O direito do consumidor ao acompanhamento das demandas segue mantido e deve ser garantido nos diversos canais de atendimento, por meio de registro numérico ou outro tipo de procedimento eletrônico. O histórico de atendimento ao consumidor será enviado por correspondência ou por meio eletrônico (e-mail ou qualquer outra forma útil) e conterá todas as informações relacionadas à demanda. No caso de chamada telefônica, permanece o dever de manutenção da gravação pelo prazo mínimo de noventa dias. O consumidor poderá requerer acesso ao conteúdo da chamada, mas não há mais previsão do prazo máximo de 72 horas para atendimento a essa solicitação específica.

As demandas do consumidor deverão ser respondidas no prazo de sete dias corridos e a resposta do fornecedor deverá ser clara, objetiva e conclusiva, abordando todos os pontos solicitados. Se o requerimento versar sobre serviço não solicitado ou cobrança indevida, permanece o dever de adoção de medidas imediatas pelo fornecedor.

A novidade quanto ao processamento de pedido de cancelamento é o afastamento dos efeitos imediatos do pedido do consumidor caso seja necessário processamento técnico da demanda, situação em que o prazo para conclusão será fixado pelos órgãos reguladores.
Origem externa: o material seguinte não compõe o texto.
(** A node for which the consensus of a session failed, while the others agreed to sign [n]
    inputs, starts every later session earlier than they do, by the bounds of all inputs but
    one: nothing in the loop brings the start times together again. *)
Theorem utxo_missed_consensus_drifts l n later :
  0 ≤ n < 2 ^ 29 → Forall few_inputs later →
  ul_next (foldl utxo_session l (Some n :: later)) - ul_next (foldl utxo_session l (None :: later)) =
    (Z.max n 1 - 1) * (BoundarySign + BoundaryBitcoinSignRoundDelay).
Proof.
  intros Hn Hl. rewrite !sessions_start by by constructor. simpl foldr.
  unfold session_span, getSigningPhaseDelay.
  assert (BoundarySign = 13000000000) as -> by done.
  assert (BoundaryBitcoinSignRoundDelay = 500000000) as -> by done.
  destruct (Z.leb_spec n 1); [lia|]. rewrite !int64_ok by (rewrite ?int64_ok by lia; lia). lia.
Qed.

(** ** Witness *)

Section witness.
Import SampleSigning SampleIntake SampleSessions.
(** A goroutine that panics ends the process, and the others with it. *)
Inductive workers_step : Workers → Workers → Prop :=
| ws_distributor w w' : wk_crashed w = false → runDistributor w w' → workers_step w w'
| ws_acceptor w w' : wk_crashed w = false → runAcceptor w w' → workers_step w w'
| ws_submitter w w' : wk_crashed w = false → runSubmitter w w' → workers_step w w'
| ws_subscriber w w' : wk_crashed w = false → run w w' → workers_step w w'
| ws_other w s : wk_crashed w = false → other_write (wk_db w) s → workers_step w (set_db s w)
| ws_receive w rq msg :
    wk_crashed w = false → distribution_Receive distributors rq = Ok msg →
    (length (wk_msgs w) < distributionCapacity)%nat →
    workers_step w (set_acceptor (wk_acceptor w) (wk_msgs w ++ [msg]) w)
| ws_cancel w : workers_step w (set_stopped true (wk_crashed w) w)
| ws_restart w :
    workers_step w (workers_start (wk_db w) (wk_sent w) (wk_accepted w) (wk_events w)).

(** [wg.Wait()] of the two [Run]s is over. *)
Definition returned (w : Workers) : Prop :=
  wk_distributor w = DReturned ∧ wk_acceptor w = AReturned ∧ wk_submitter w = SReturned ∧
  wk_subscriber w = EReturned.

End workers.
Arguments Workers _ : clear implicits.

(** ** How the steps change the rows *)

#[local] Notation Store := (gmap DepositIdentifier Deposit).

(** Rows stay and keep their data; a mark that is new is one of [sub] or [dist]. *)
Definition marked (sub dist : DepositIdentifier → Prop) (m m' : Store) : Prop :=
  (∀ i row, m !! i = Some row → ∃ row', m' !! i = Some row' ∧ same_data row' row ∧
     (d_Submitted row' = true → d_Submitted row = true ∨ sub i) ∧
     (d_Distributed row' = true → d_Distributed row = true ∨ dist i)) ∧
  (∀ i row', m !! i = None → m' !! i = Some row' → d_Submitted row' = true → sub i).

Section marks.
Context (sub dist : DepositIdentifier → Prop).

Lemma marked_refl m : marked sub dist m m.
Proof. split; [|naive_solver]. intros i row Hl. exists row. naive_solver. Qed.

Lemma marked_alter f i m :
  (∀ d, same_data (f d) d ∧ (d_Submitted (f d) = true → d_Submitted d = true ∨ sub i) ∧
        (d_Distributed (f d) = true → d_Distributed d = true ∨ dist i)) →
  marked sub dist m (alter f i m).
Proof.
  intros Hf. split.
  - intros j row Hl. destruct (decide (j = i)) as [->|Hij].
    + rewrite lookup_alter_eq, Hl. exists (f row). split; [done|apply Hf].
    + rewrite lookup_alter_ne by done. exists row. naive_solver.
  - intros j row' Hn. destruct (decide (j = i)) as [->|Hij];
      [by rewrite lookup_alter_eq, Hn|by rewrite lookup_alter_ne, Hn by done].
Qed.

Lemma marked_insert (row : Z → Deposit) id m m' r :
  spec_insert row id m m' r → (d_Submitted (row id) = true → sub (d_ident (row id))) → marked sub dist m m'.
Proof.
  unfold spec_insert. intros Hs Hsub.
  destruct (negb (row_fits (row id))); [destruct Hs as [-> _]; apply marked_refl|].
  destruct (m !! d_ident (row id)) eqn:Hl; destruct Hs as [-> _]; [apply marked_refl|]. split.
  - intros i r0 Hi. exists r0. rewrite lookup_insert_ne by congruence. naive_solver.
  - intros i row' Hn Hi. destruct (decide (i = d_ident (row id))) as [->|Hij].
    + rewrite lookup_insert_eq in Hi. by injection Hi as <-.
    + rewrite lookup_insert_ne in Hi by done. congruence.
Qed.

Lemma marked_update_hash i h f m m' :
  spec_update_hash i h f m = Ok m' →
  (∀ d, same_data (f d) d ∧ (d_Submitted (f d) = true → d_Submitted d = true ∨ sub i) ∧
        (d_Distributed (f d) = true → d_Distributed d = true ∨ dist i)) →
  marked sub dist m m'.
Proof.
  unfold spec_update_hash. intros Hv Hf. destruct (m !! i); [|injection Hv as <-; apply marked_refl].
  destruct (fits_opt 100 h); [|done]. injection Hv as <-. by apply marked_alter.
Qed.

End marks.

Section invariant.
Context {St : Type} `{Bech32, CoreEvents, !DepositsQ St, !DepositsSpec St}.
Variable World : BridgeCore → Repository → Prop.
Variable distributors : list Party.
Implicit Types (w : Workers St).

#[local] Notation step := (workers_step (St:=St) World distributors).

Definition submitted_by w (i : DepositIdentifier) : Prop :=
  ∃ d, (d ∈ wk_accepted w ∨ d ∈ wk_events w) ∧ d_ident d = i.
Definition distributed_by w (i : DepositIdentifier) : Prop := ∃ d, d ∈ wk_sent w ∧ d_ident d = i.

(** A row that the node held PROCESSED, and still holds. *)
Definition was_processed w (d : Deposit) : Prop :=
  d_WithdrawalStatus d = WS_PROCESSED ∧
  ∃ row, view (wk_db w) !! d_ident d = Some row ∧ same_data row d.

(** What the goroutines remember between their steps is justified by the history. *)
Record workers_wf w : Prop := {
  ww_inv : inv (wk_db w);
  ww_found d : wk_submitter w = SFound d → was_processed w d;
  ww_accepted d : d ∈ wk_accepted w → was_processed w d;
  ww_submitter d : wk_submitter w = SAccepted d → d ∈ wk_accepted w;
  ww_distributor d : wk_distributor w = DSent d → d ∈ wk_sent w;
  ww_read d : wk_subscriber w = ERead d ∨ wk_subscriber w = EInsert d → d ∈ wk_events w;
  ww_update i d : wk_subscriber w = EUpdate i d → d ∈ wk_events w ∧ d_ident d = i;
  ww_insert d : wk_acceptor w = AInsert d →
    (∃ i f, fetched World i f ∧ d = set_Distributed true f) ∨ ∃ i, d = invalid_deposit i }.

Lemma insert_marked sub dist (d : Deposit) (s : St) :
  inv s → inv (fst (q_Insert d s)) ∧ marked sub dist (view s) (view (fst (q_Insert d s))).
Proof.
  intros Hinv. destruct (q_Insert d s) as [s' r] eqn:Hi.
  destruct (Insert_spec _ _ _ _ Hinv Hi) as (Hinv' & id & Hs). split; [done|].
  by eapply marked_insert.
Qed.

Lemma session_write_marked sub dist (s s' : St) :
  inv s → session_write s s' → inv s' ∧ marked sub dist (view s) (view s').
Proof.
  intros Hinv Hw. destruct Hw as [i st s s' _ Hu|data s s' Hu].
  - split; [eapply update_inv; [done|]; naive_solver|].
    pose proof (UpdateStatus_spec s i st Hinv) as Hv. rewrite Hu in Hv. apply (inj Ok) in Hv.
    rewrite Hv. apply marked_alter. naive_solver.
  - split; [eapply update_inv; [done|]; naive_solver|].
    pose proof (UpdateProcessed_spec s data Hinv) as Hv. rewrite Hu in Hv. symmetry in Hv.
    eapply marked_update_hash; [exact Hv|].
    intros d. split; [by destruct data as [? [] [] []]|]. destruct data as [? [] [] []]; simpl; auto.
Qed.

(** Every step keeps the table and marks only what its history justifies. *)
Lemma step_marked w w' :
  workers_wf w → step w w' →
  inv (wk_db w') ∧ marked (submitted_by w) (distributed_by w) (view (wk_db w)) (view (wk_db w')).
Proof.
  intros [Hinv Hfound Hacc Hsub Hdist Hread Hupd Hins] Hs.
  assert (inv (wk_db w) ∧ marked (submitted_by w) (distributed_by w) (view (wk_db w)) (view (wk_db w))) as Hsame
    by (split; [done|apply marked_refl]).
  destruct Hs as [w w' _ Hs|w w' _ Hs|w w' _ Hs|w w' _ Hs|w s _ Hs|w rq msg _ _ _|w|w]; [..|done|done|done].
  - destruct Hs as [| | |w d Hd]; [done..|].
    destruct (q_UpdateDistributedStatus (d_ident d) true (wk_db w)) as [s| |] eqn:Hu; [|done..]. simpl.
    split; [eapply update_inv; [done|]; naive_solver|].
    pose proof (UpdateDistributedStatus_spec (wk_db w) (d_ident d) true Hinv) as Hv. rewrite Hu in Hv.
    apply (inj Ok) in Hv. rewrite Hv. apply marked_alter. intros d0. split_and!; [done|by left|].
    intros _. right. exists d. auto.
  - destruct Hs as [| | |w i core clients|w d]; [done..| |apply insert_marked; done].
    by destruct (fetchedNext _ _).
  - destruct Hs as [| |w d answer|w d Hd]; [done..|by destruct (submissionDone _)|].
    destruct (q_UpdateSubmittedStatus (d_ident d) true (wk_db w)) as [s| |] eqn:Hu; [|done..]. simpl.
    split; [eapply update_inv; [done|]; naive_solver|].
    pose proof (UpdateSubmittedStatus_spec (wk_db w) (d_ident d) true Hinv) as Hv. rewrite Hu in Hv.
    apply (inj Ok) in Hv. rewrite Hv. apply marked_alter. intros d0. split_and!; [done| |by left].
    intros _. right. exists d. auto.
  - destruct Hs as [| |w attributes| |w d Hd|w i d Hd]; [done..|by destruct (parseSubmittedDeposit _)|done| |].
    + simpl. destruct (q_InsertProcessedDeposit d (wk_db w)) as [s r] eqn:Hi. simpl.
      destruct (InsertProcessed_spec _ _ _ _ Hinv Hi) as (Hinv' & id & Hs). split; [done|].
      eapply marked_insert; [done|]. intros _. exists d. auto.
    + destruct (q_UpdateWithdrawalDetails i _ _ (wk_db w)) as [s| |] eqn:Hu; [|done..]. simpl.
      split; [eapply update_inv; [done|]; naive_solver|]. destruct (Hupd _ _ Hd) as [He Hi].
      pose proof (UpdateWithdrawalDetails_spec (wk_db w) i (d_WithdrawalTxHash d) (d_Signature d) Hinv) as Hv.
      rewrite Hu in Hv. symmetry in Hv. eapply marked_update_hash; [exact Hv|].
      intros d0. split_and!; [done| |by left]. intros _. right. exists d. auto.
  - simpl. destruct Hs as [i d b s _|i s|s s' Hs]; [by apply insert_marked..|by apply session_write_marked].
Qed.

(** The history only grows. *)
Lemma history_grows w w' :
  step w w' → wk_sent w ⊆ wk_sent w' ∧ wk_accepted w ⊆ wk_accepted w' ∧ wk_events w ⊆ wk_events w'.
Proof.
  intros Hs.
  destruct Hs as [w w' _ Hs|w w' _ Hs|w w' _ Hs|w w' _ Hs|w s _ Hs|w rq msg _ _ _|w|w]; [..|done|done|done|done].
  all: destruct Hs; repeat case_match; simpl; set_solver.
Qed.

Lemma was_processed_step w w' d :
  workers_wf w → step w w' → was_processed w d → was_processed w' d.
Proof.
  intros Hw Hs (Hst & row & Hl & Hd). split; [done|].
  destruct (step_marked _ _ Hw Hs) as (_ & [Hm _]). destruct (Hm _ _ Hl) as (row' & Hl' & Hsame & _).
  exists row'. split; [done|]. by etrans.
Qed.

(** What the selector of the submitter finds. *)
Lemma submitter_finds w d :
  inv (wk_db w) → q_GetWithSelector submitterSelector (wk_db w) = Some d → was_processed w d.
Proof.
  intros Hinv Hq. pose proof (GetWithSelector_spec (wk_db w) submitterSelector Hinv eq_refl) as Hsel.
  rewrite Hq in Hsel. destruct Hsel as (Hl & Hm & _). split; [|by exists d].
  unfold sel_matches in Hm. simpl in Hm. repeat apply andb_prop in Hm as [Hm ?].
  by repeat match goal with Hb : bool_decide _ = true |- _ => apply bool_decide_eq_true in Hb end.
Qed.

(** The fields of [workers_wf] that a step does not touch. *)
Ltac wf_kept :=
  split; [done|..]; simpl; try discriminate;
  try (intros d0 ?; match goal with Hk : ∀ d, _ → was_processed _ d |- _ => apply Hk end);
  try (intros ? [?|?]; discriminate);
  try match goal with H : _ |- _ => exact H end;
  eauto.

Lemma workers_wf_step w w' : workers_wf w → step w w' → workers_wf w'.
Proof.
  intros Hw Hs. pose proof (proj1 (step_marked _ _ Hw Hs)) as Hinv'.
  pose proof (λ d, was_processed_step _ _ d Hw Hs) as Hkeep.
  destruct Hw as [Hinv Hfound Hacc Hsub Hdist Hread Hupd Hins].
  destruct Hs as [w w' _ Hs|w w' _ Hs|w w' _ Hs|w w' _ Hs|w s _ Hs|w rq msg _ _ _|w|w].
  - destruct Hs as [| |w d|w d]; repeat case_match; wf_kept.
    intros d' [= ->]. by left.
  - destruct Hs as [| | |w i core clients Hi HW|w d Hd]; [repeat case_match; wf_kept..| |wf_kept].
    unfold fetchedNext in *. destruct (FetchDeposit clients i) as [f|e|] eqn:Hf; [|destruct (ChainErrors.IsPendingDepositError e); [|destruct (_ || _)]|]; wf_kept.
    + intros d [= <-]. left. exists i, f. split; [|done]. by exists core, clients.
    + intros d [= <-]. right. by exists i.
  - destruct Hs as [|w c Hc|w d answer Hd|w d Hd].
    + wf_kept.
    + destruct (q_GetWithSelector submitterSelector (wk_db w)) as [d|] eqn:Hq; wf_kept.
      simplify_eq. by apply submitter_finds.
    + destruct (submissionDone _); wf_kept.
      * set_solver.
      * intros d' [= ->]. by left.
    + destruct (q_UpdateSubmittedStatus _ _ _); wf_kept.
  - destruct Hs as [| |w attributes Hd|w d Hd|w d Hd|w i d Hd]; [wf_kept..| | | |].
    + destruct (parseSubmittedDeposit attributes) as [d| |]; wf_kept.
      intros d' [[= ->]|?]; [by left|done].
    + unfold eventNext. destruct (q_Get (d_ident d) (wk_db w)) as [e|] eqn:He.
      * rewrite Get_spec in He by done. apply view_ident in He; [|done].
        destruct (d_WithdrawalStatus e); wf_kept; intros ? ? [= <- <-]; auto.
      * wf_kept. intros d' [?|[= <-]]; [done|]. apply Hread. by left.
    + wf_kept.
    + destruct (q_UpdateWithdrawalDetails _ _ _ _); wf_kept.
  - wf_kept.
  - wf_kept.
  - wf_kept.
  - wf_kept.
Qed.

Lemma workers_reachable s w : inv s → star step (workers_start s [] [] []) w → workers_wf w.
Proof.
  intros Hinv Hs. eapply (star_invariant _ workers_wf workers_wf_step); [exact Hs|].
  split; simpl; try discriminate; [done|set_solver|]. by intros ? [?|?].
Qed.

(** A step makes at most one of the writes of the node. *)
Lemma step_writes w w' : workers_wf w → step w w' → star (node_write World) (wk_db w) (wk_db w').
Proof.
  intros Hw Hs.
  destruct Hs as [w w' _ Hs|w w' _ Hs|w w' _ Hs|w w' _ Hs|w s _ Hs|w rq msg _ _ _|w|w]; [..|constructor|constructor|constructor].
  - destruct Hs as [| | |w d Hd]; [constructor..|].
    destruct (q_UpdateDistributedStatus _ _ _) eqn:Hu; [by eapply write_one, nw_distributed|constructor..].
  - destruct Hs as [| | |w i core clients|w d Hd]; [constructor..| |].
    + destruct (fetchedNext _ _); constructor.
    + apply write_one. simpl. destruct (ww_insert w Hw d Hd) as [(i & f & Hf & ->)|(i & ->)];
        [by eapply nw_fetched|apply nw_invalid].
  - destruct Hs as [| |w d answer|w d Hd]; [constructor..|destruct (submissionDone _); constructor|].
    destruct (q_UpdateSubmittedStatus _ _ _) eqn:Hu; [by eapply write_one, nw_submitted|constructor..].
  - destruct Hs as [| |w attributes| |w d Hd|w i d Hd]; [constructor..|by destruct (parseSubmittedDeposit _); constructor|constructor|apply write_one, nw_event|].
    destruct (q_UpdateWithdrawalDetails _ _ _ _) eqn:Hu; [by eapply write_one, nw_details|constructor..].
  - apply write_one. destruct Hs; [by eapply nw_fetched|apply nw_invalid|by apply nw_session].
Qed.
(** * SUGARBEAR step sequencer: pattern model, Scheduler and Sequencer

    A shallow embedding of

    - [src/types/sequencer.types.ts]  (Step, Track, Pattern and the immutable
      pattern operations),
    - [src/types/audio.types.ts]      ([gainValue], [VoiceConfig],
      [SchedulerConfig], the [IScheduler] interface),
    - [src/types/transport.types.ts]  ([TransportState], [bpm]),
    - [src/audio/Scheduler.ts]        (the lookahead scheduler, in exact
      arithmetic and, for the times it hands out, in binary64),
    - [src/sequencer/Sequencer.ts]    (transport, editing, tick handling).

    Conventions of the embedding.

    - A JavaScript [number] holding a time, a beat, a tempo, a gain or a
      velocity is an exact rational ([Q]); arithmetic on it is exact and
      equality of computed values is [Qeq] ([==]). What is proved over [Q] is
      stated so that it does not depend on a sum or a quotient being exact.
    - Where the exact value of a computed time is the question, the number is
      an IEEE 754 binary64 value ([float], Rocq's primitive floats) and the
      arithmetic rounds as JavaScript's does ([Scheduler64]).
    - A [number] holding a count or an index is an integer ([Z]); the one
      place where the source can produce [NaN] from integers (the remainder
      by a zero pattern length) is modelled by [JsInt].
    - [Date] values are integer timestamps; [new Date()] reads a clock that
      the caller of the model passes in as [now].
    - [console.log] and [console.warn] are diagnostics and are dropped. *)

From Stdlib Require Import ZArith QArith Qround Qminmax Lqa Lia Floats.
From stdpp Require Import gmap strings list.

Local Open Scope Z_scope.

(** ** Numbers *)

(** Result of an integer computation that may be [NaN] in JavaScript. *)
Inductive JsInt :=
| NaN
| Int (z : Z).

(** [a % b] on integers: truncated remainder, the sign follows the
    dividend, and the remainder by zero is [NaN]. *)
Definition js_rem (a b : Z) : JsInt :=
  if b =? 0 then NaN else Int (Z.rem a b).

(** [arr[i]]: [undefined] (here [None]) for [NaN], for a negative index and
    for an index past the end. *)
Definition array_get {A : Type} (arr : list A) (i : JsInt) : option A :=
  match i with
  | NaN => None
  | Int z => if z <? 0 then None else arr !! Z.to_nat z
  end.

(** [Math.max(0, Math.min(1, value))] of audio.types.ts. *)
Definition gainValue (value : Q) : Q := Qmax 0 (Qmin 1 value).

(** transport.types: [Math.max(60, Math.min(200, value))]. *)
Definition bpm (value : Q) : Q := Qmax 60 (Qmin 200 value).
O cancelamento programado é uma nova opção a ser oferecida para o consumidor, mas é sujeito à sua anuência. Assevera-se que a anuência deve ser efetiva, após o esclarecimento de todas as condições. O direito a ser informado por ocasião de cancelamento de serviço é valorizado pelo decreto, com a disposição do dever de informar sobre eventuais condições aplicáveis à rescisão e as multas incidentes por descumprimento de cláusulas contratuais de permanência mínima – a conhecida fidelidade.

A efetividade do serviço de atendimento ao consumidor será acompanhada pela Secretaria Nacional do Consumidor do Ministério da Justiça e Segurança Pública, que ouvirá órgãos e entidades reguladoras, integrantes do Sistema Nacional do Consumidor e representantes de prestadores de serviços de relacionamento com consumidores. Parâmetros como quantidade de reclamações, taxa de resolução de demandas (sob a ótica do consumidor!), índice de reclamações e grau de satisfação do consumidor devem ser considerados.

Para que o requisito da transparência seja cumprido, os resultados da implementação da ferramenta de acompanhamento da efetividade do SAC devem ser divulgados no mínimo uma vez ao ano. Caso haja conclusão de pouca efetividade no atendimento, após análise dos dados com a utilização das ferramentas específicas, pode ser utilizado o recurso de aumento de oito horas diárias de atendimento por humanos.

O atendimento humanizado não é somente aquele feito por humanos, mas para humanos. A efetiva comunicação e o atendimento às solicitações do consumidor devem ser realizados em um contexto de gentileza e respeito, proporcionando-se um tratamento empático, educado e que considere as peculiaridades do indivíduo que precisa resolver um problema. Os consumidores e os atendentes devem ser tratados como sujeitos de obrigações e de direitos. O que todos esperamos é que a busca por soluções via SAC deixe de ser um incômodo como muitas vezes é.